What Are Your Expectations During the Holidays?

How is going "Making Your Holidays More Enjoyable? “  Have you made a conscious effort to first and foremost take the time to be present and enjoy your spouse, your children, and friends?  As I talked about last week, it's so easy to get caught up with the "hoop la" and forget what this season is really all about whether you celebrate Hanukkah or Christmas.  We could focus on all the tragedies in our world today, or we can focus on what we do have control over and that's only ourselves.  What can I do each and every day to make a difference in my own life and to make a difference in others' lives?

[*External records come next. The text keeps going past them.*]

(* ===== verification/SchedInv.v ===== *)
(** * The scheduler's invariant

    [kinv k C out]: the kernel's lists have the contents [C]; every task is in the
    ready list of its priority or, when blocked, in the delay list, which is
    ordered by wake-up time; [out] is a task that an operation in progress has
    taken off its list. *)

From Stdlib Require Import Sorting.Sorted.
From S2P Require Import Prelude Arch Pmem TxCache Transaction Replay UserTx Util PList PListUpd PListSeg PListSorted PListLinear.
From S2P Require Import ListRepr Kernel ListTx.

Notation contents := (gmap lid (list (nid * item))).
Definition is_ready_list (l : lid) : bool := match l with ReadyList _ => true | _ => false end.

(** What the entries of a list are. *)
Definition entry_ok (ts : gmap nat tcb) (l : lid) (e : nid * item) : Prop :=
  match l with
  | ReadyList p => ∃ t w b, e = (SchedNode t, SchedItem t w) ∧ ts !! t = Some b ∧ priority b = p
  | DelayList => ∃ t w b, e = (SchedNode t, SchedItem t w) ∧ ts !! t = Some b
  | WaitList _ => ∃ t o b, e = (EventNode t, BlockItem t o) ∧ ts !! t = Some b
  | ActiveList => ∃ t w, e = (TimerNode t, TimerItem t w)
  end.

(** Where a task is. *)
Definition in_list (C : contents) (l : lid) (e : nid * item) : Prop := ∃ xs, C !! l = Some xs ∧ e ∈ xs.
Definition delayed (C : contents) (t : nat) : Prop := ∃ w, in_list C DelayList (SchedNode t, SchedItem t w).
Definition queued (C : contents) (p t : nat) : Prop := ∃ w, in_list C (ReadyList p) (SchedNode t, SchedItem t w).
Definition waiting (C : contents) (t : nat) : Prop :=
  ∃ wl o, in_list C (WaitList wl) (EventNode t, BlockItem t o).

Record sinv `{Arch} (s : lstore nid lid item) (ts : gmap nat tcb) (C : contents) (out : option nat) : Prop := {
  k_repr : repr is_ready_list s C;
  k_entries : ∀ l xs e, C !! l = Some xs → e ∈ xs → entry_ok ts l e;
  k_ready : ∀ p, (p < 8)%nat → is_Some (C !! ReadyList p);
  k_delay : ∃ dl, C !! DelayList = Some dl ∧ ascending (item_gt ts) dl;
  k_sched : ∀ t b, ts !! t = Some b → (priority b < 8)%nat ∧
    (out = Some t ∧ (∃ w, free s (SchedNode t) (SchedItem t w)) ∨
     out ≠ Some t ∧ (status b = Blocked ∧ delayed C t ∨ is_schedulable b = true ∧ queued C (priority b) t));
  k_event : ∀ t b, ts !! t = Some b →
    (∃ o, free s (EventNode t) (BlockItem t o)) ∨ waiting C t;
}.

What are your expectations for this holiday time?  It seems we hear about so many more issues of domestic violence, assaults, suicides, drunk-driving etc. taking place during this time of year. Why is that?  Yes, there are people who aren't happy, are taking out their feelings of frustration and inadequacy on family members or on themselves and this time of year seems to exacerbate those stressors and challenges.  I would speculate that finances trigger many of these feelings both now and again when it comes time to pay off all the credit card bills.  But what else?  Is it the reflection over the past year, and the realization that once again another year has passed and nothing is really any different?  Is it a focus on all the things that didn't happen and a poor pitiful me attitude?  Is it “looking around” comparing yourself to others that seem to “have it all together?”  They don't have any of the struggles that you have.  Or is it something else?  Does any of this ring true for you?  What about those people, family and friends, who you surround yourself with regularly?

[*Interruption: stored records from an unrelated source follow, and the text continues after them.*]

(** An empty wait list is left alone. *)
Lemma pop_remove_empty k C wl c bc :
  kinv k C None → C !! WaitList wl = Some [] →
  current_task k = Some c → tasks k !! c = Some bc → list_tx_done (utask bc) = false →
  ∃ k', exec (roll_forward_pop_remove_from_waitlist (WaitList wl)) k = Done tt k' ∧ kinv k' C None ∧
    same_status (tasks k) (tasks k') ∧ same_rest k k' ∧ log_idle k'.
Proof.
  intros Hk HC Hc Hbc Hd. destruct (proj1 (k_repr _ _ _ _ Hk) _ _ HC) as (Hl & _). cbn in Hl.
  set (k1 := with_klog (set_op WaitListPopRemoval) (with_klog (set_bnp None) k)).
  exists (committed c k1). split; [|split; [by apply kinv_committed|split; [|done]]].
  - unfold roll_forward_pop_remove_from_waitlist. rewrite (exec_bypass k c bc _ Hc Hbc Hd).
    rewrite (exec_bind_done _ _ _ (Build_PList 0 None None) k).
    2:{ unfold on_lists, deref_list. cbn. by rewrite Hl. }
    cbn [head]. rewrite (exec_bind_done _ _ _ tt (with_klog (set_bnp None) k)) by done.
    run (exec_set_tx_op WaitListPopRemoval (with_klog (set_bnp None) k)). fold k1.
    rewrite (exec_bind_done _ _ _ None k1).
    2:{ unfold list_pop_front, on_lists, optimized_pop_front, deref_list. cbn. by rewrite Hl. }
    by apply (exec_log_commit k1 c bc).
  - apply (flagged_status c true (with_ls (apply (UMicro false 0) (ls k1)) k1)).
Qed.

(** A given waiting task of an event group is woken. *)
Lemma remove_from_unsorted_refines k C wl t o xl xr :
  kinv k C None → waiters_blocked (tasks k) C →
  C !! WaitList wl = Some (xl ++ (EventNode t, BlockItem t o) :: xr) →
  ∃ w k', in_list C DelayList (SchedNode t, SchedItem t w) ∧
    exec (roll_forward_remove_from_unsorted_waitlist (WaitList wl) (EventNode t)) k = Done tt k' ∧
    kinv k' (wake (tasks k) t w C) None ∧ tasks k' = set_state Ready t (tasks k) ∧ same_rest k k' ∧ log_idle k' ∧
    free (ls k') (EventNode t) (BlockItem t o) ∧ (∀ n u, n ≠ SchedNode t → free (ls k) n u → free (ls k') n u).
Proof.
  intros Hk Hwb HC.
  assert (∃ b, tasks k !! t = Some b) as [b Hb] by (eapply (waiter_task k C None wl t o); [done|done|set_solver]).
  assert (Hst : status b = Blocked).
  { eapply Hwb; [done|]. exists wl, o. eexists. split; [done|]. set_solver. }
  set (k1 := with_klog (set_op WaitListRemoval) (with_klog (set_bnp (Some (EventNode t))) k)).
  destruct (leave_wait_list_spec k1 C None wl t o xl xr Hk HC) as (s1 & _ & Hex1 & Hk1 & Hf1 & Hfree1).
  destruct (wake_sleeper (with_ls s1 k1) _ t b Hk1 Hb Hst) as (w & s2 & Hin & Hex2 & Hk2 & Hfree2).
  set (k2 := status_upd t Ready (with_ls s2 (with_ls s1 k1))) in *.
  assert (Hev : ∀ n u, free s2 n u → free (ls (invalidated k2)) n u) by (intros n u; apply PListRing.micro_free).
  exists w, (invalidated k2). split; [by apply in_list_insert_ne in Hin|]. split; [|split; [|do 3 (split; [done|]); split]].
  - unfold roll_forward_remove_from_unsorted_waitlist.
    rewrite (exec_bind_done _ _ _ tt (with_klog (set_bnp (Some (EventNode t))) k)) by done.
    run (exec_set_tx_op WaitListRemoval (with_klog (set_bnp (Some (EventNode t))) k)). fold k1. run Hex1.
    run (exec_node_task _ _ (with_ls s1 k1) t (free_node _ _ _ Hf1) eq_refl).
    apply exec_bind_inv in Hex2 as ([] & k3 & E1 & E2). run E1. run E2. apply exec_log_invalidate.
  - apply kinv_invalidated. unfold wake. rewrite Hb, drop_node_comm.
    by rewrite (drop_node_mid (ls k) C (WaitList wl) xl xr (EventNode t) (BlockItem t o) (k_repr _ _ _ _ Hk) HC).
  - by apply Hev, Hfree2.
  - intros n u Hne Hn. by apply Hev, Hfree2, Hfree1.
Qed.

(** A new task becomes ready. *)
Lemma insert_ready_refines k C t b w :
  kinv k C (Some t) → tasks k !! t = Some b → free (ls k) (SchedNode t) (SchedItem t w) →
  ∃ k', exec (roll_forward_insert_into_readylist t) k = Done tt k' ∧
    kinv k' (append_to (ReadyList (priority b)) (SchedNode t, SchedItem t w) C) None ∧
    tasks k' = set_state Ready t (tasks k) ∧ same_rest k k' ∧ log_idle k'.
Proof.
  intros Hk Hb Hf. set (k1 := with_klog (set_op ReadyListInsert) (with_klog (set_tp (Some t)) k)).
  destruct (append_ready k1 C t w b Hk Hb Hf) as (s1 & Hex1 & Hk1 & _).
  exists (invalidated (status_upd t Ready (with_ls s1 k1))). split; [|split; [by apply kinv_invalidated|done]].
  unfold roll_forward_insert_into_readylist.
  rewrite (exec_bind_done _ _ _ tt (with_klog (set_tp (Some t)) k)) by done.
  run (exec_set_tx_op ReadyListInsert (with_klog (set_tp (Some t)) k)). fold k1. run Hex1. apply exec_log_invalidate.
Qed.

(** *** Only blocked tasks wait *)

Lemma same_status_lookup ts ts' t b' :
  same_status ts ts' → ts' !! t = Some b' → ∃ b, ts !! t = Some b ∧ status b = status b'.
Proof. intros E Hb. specialize (E t). rewrite Hb in E. destruct (ts !! t) as [b|]; [|done]. cbn in E. exists b. naive_solver. Qed.

Lemma waiting_wake ts t w C t' : waiting (wake ts t w C) t' → waiting C t' ∧ (is_Some (ts !! t) → t' ≠ t).
Proof.
  intros (wl & o & Hin). unfold wake in Hin. destruct (ts !! t).
  - apply in_list_append in Hin as [[? [=]]|Hin]. apply in_list_drop in Hin as [Hin Hne].
    apply in_list_drop in Hin as [Hin _]. split; [by exists wl, o|]. intros _ ->. by apply Hne.
  - split; [by exists wl, o|]. by intros [? [=]].
Qed.

Lemma waiters_woken ts ts' t w C :
  waiters_blocked ts C → same_status (set_state Ready t ts) ts' → waiters_blocked ts' (wake ts t w C).
Proof.
  intros Hw Es t' b' Hb' [Hin Hne]%waiting_wake.
  destruct (same_status_lookup _ _ _ _ Es Hb') as (b & Hb & Est). unfold set_state in Hb.
  destruct (decide (t' = t)) as [->|?].
  - rewrite lookup_alter_eq in Hb. destruct (ts !! t); [|done]. by destruct Hne.
  - rewrite lookup_alter_ne in Hb by done. rewrite <-Est. by eapply Hw.
Qed.

(** The caller and nobody else starts to wait. *)
Lemma waiters_join ts ts' t C C' :
  waiters_blocked ts C → same_status (set_state Blocked t ts) ts' → (∀ t', waiting C' t' → t' = t ∨ waiting C t') →
  waiters_blocked ts' C'.
Proof.
  intros Hw Es Hin t' b' Hb' Hwait.
  destruct (same_status_lookup _ _ _ _ Es Hb') as (b & Hb & Est). rewrite <-Est. unfold set_state in Hb.
  destruct (decide (t' = t)) as [->|Hne].
  - rewrite lookup_alter_eq in Hb. destruct (ts !! t); [|done]. by injection Hb as <-.
  - rewrite lookup_alter_ne in Hb by done. destruct (Hin _ Hwait) as [?|?]; [done|]. by eapply Hw.
Qed.
Lemma waiting_dropped n C t : waiting (drop_node n C) t → waiting C t.
Proof. intros (wl & o & [Hin _]%in_list_drop). by exists wl, o. Qed.
Lemma waiting_asleep gt t' w C t : waiting (insert_sorted gt DelayList (SchedNode t', SchedItem t' w) C) t → waiting C t.
Proof. intros (wl & o & [[[=] _]|Hin]%in_list_sorted). by exists wl, o. Qed.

I would suggest a couple ideas to think about.  One is that EVERYONE has struggles and challenges of some kind.  EVERYONE is dealing with some challenge whether it be physical, emotional, financial, or spiritual.  Even those that look like they have THE perfect life have some kind of struggle, but we each deal with those challenges and struggles in our own personal way.  The choice might be to ignore, or deny, or we choose not to focus on the challenge itself but the lessons being learned along the way.  Some “suffer” in silence while others “wear their struggle on their sleeve” and let everyone around them know they're suffering.  A second thought is if the same feelings are constantly reoccurring then why haven’t you done anything about them?  Is it easier to wallow in misery and discomfort blaming everyone but ourselves, than it is to take action and make changes? 

Make this holiday season different than ever before.  Give gifts from your heart that you can afford, make a conscious effort to let go of a nit picking, exasperated mindset when with a difficult relative, even if it’s your own spouse, parent, in-law, or sibling.  Let go of the judgment, criticism, and perfect expectations.   Come away, this season, with a feeling of resolve.  Maybe it’s watching the behavior of someone else and making the commitment  to never be that way yourself, maybe it’s looking at being grateful for whatever little things you can find, maybe it’s realizing that if you can be loving and compassionate, you get far more of the same in return.  Maybe the difference is to let go of that perfect Christmas card picture, sit back and just enjoy.

We will be spending Christmas with our daughter and her family, and New Years with our son and his family.   I plan to take in each moment fully. So that I take my own advice, I will be sharing new thoughts and a plan for 2015 in my next blog which will be January 6th


I wish for you a special holiday time that includes: reflection, quiet moments, and gratitude.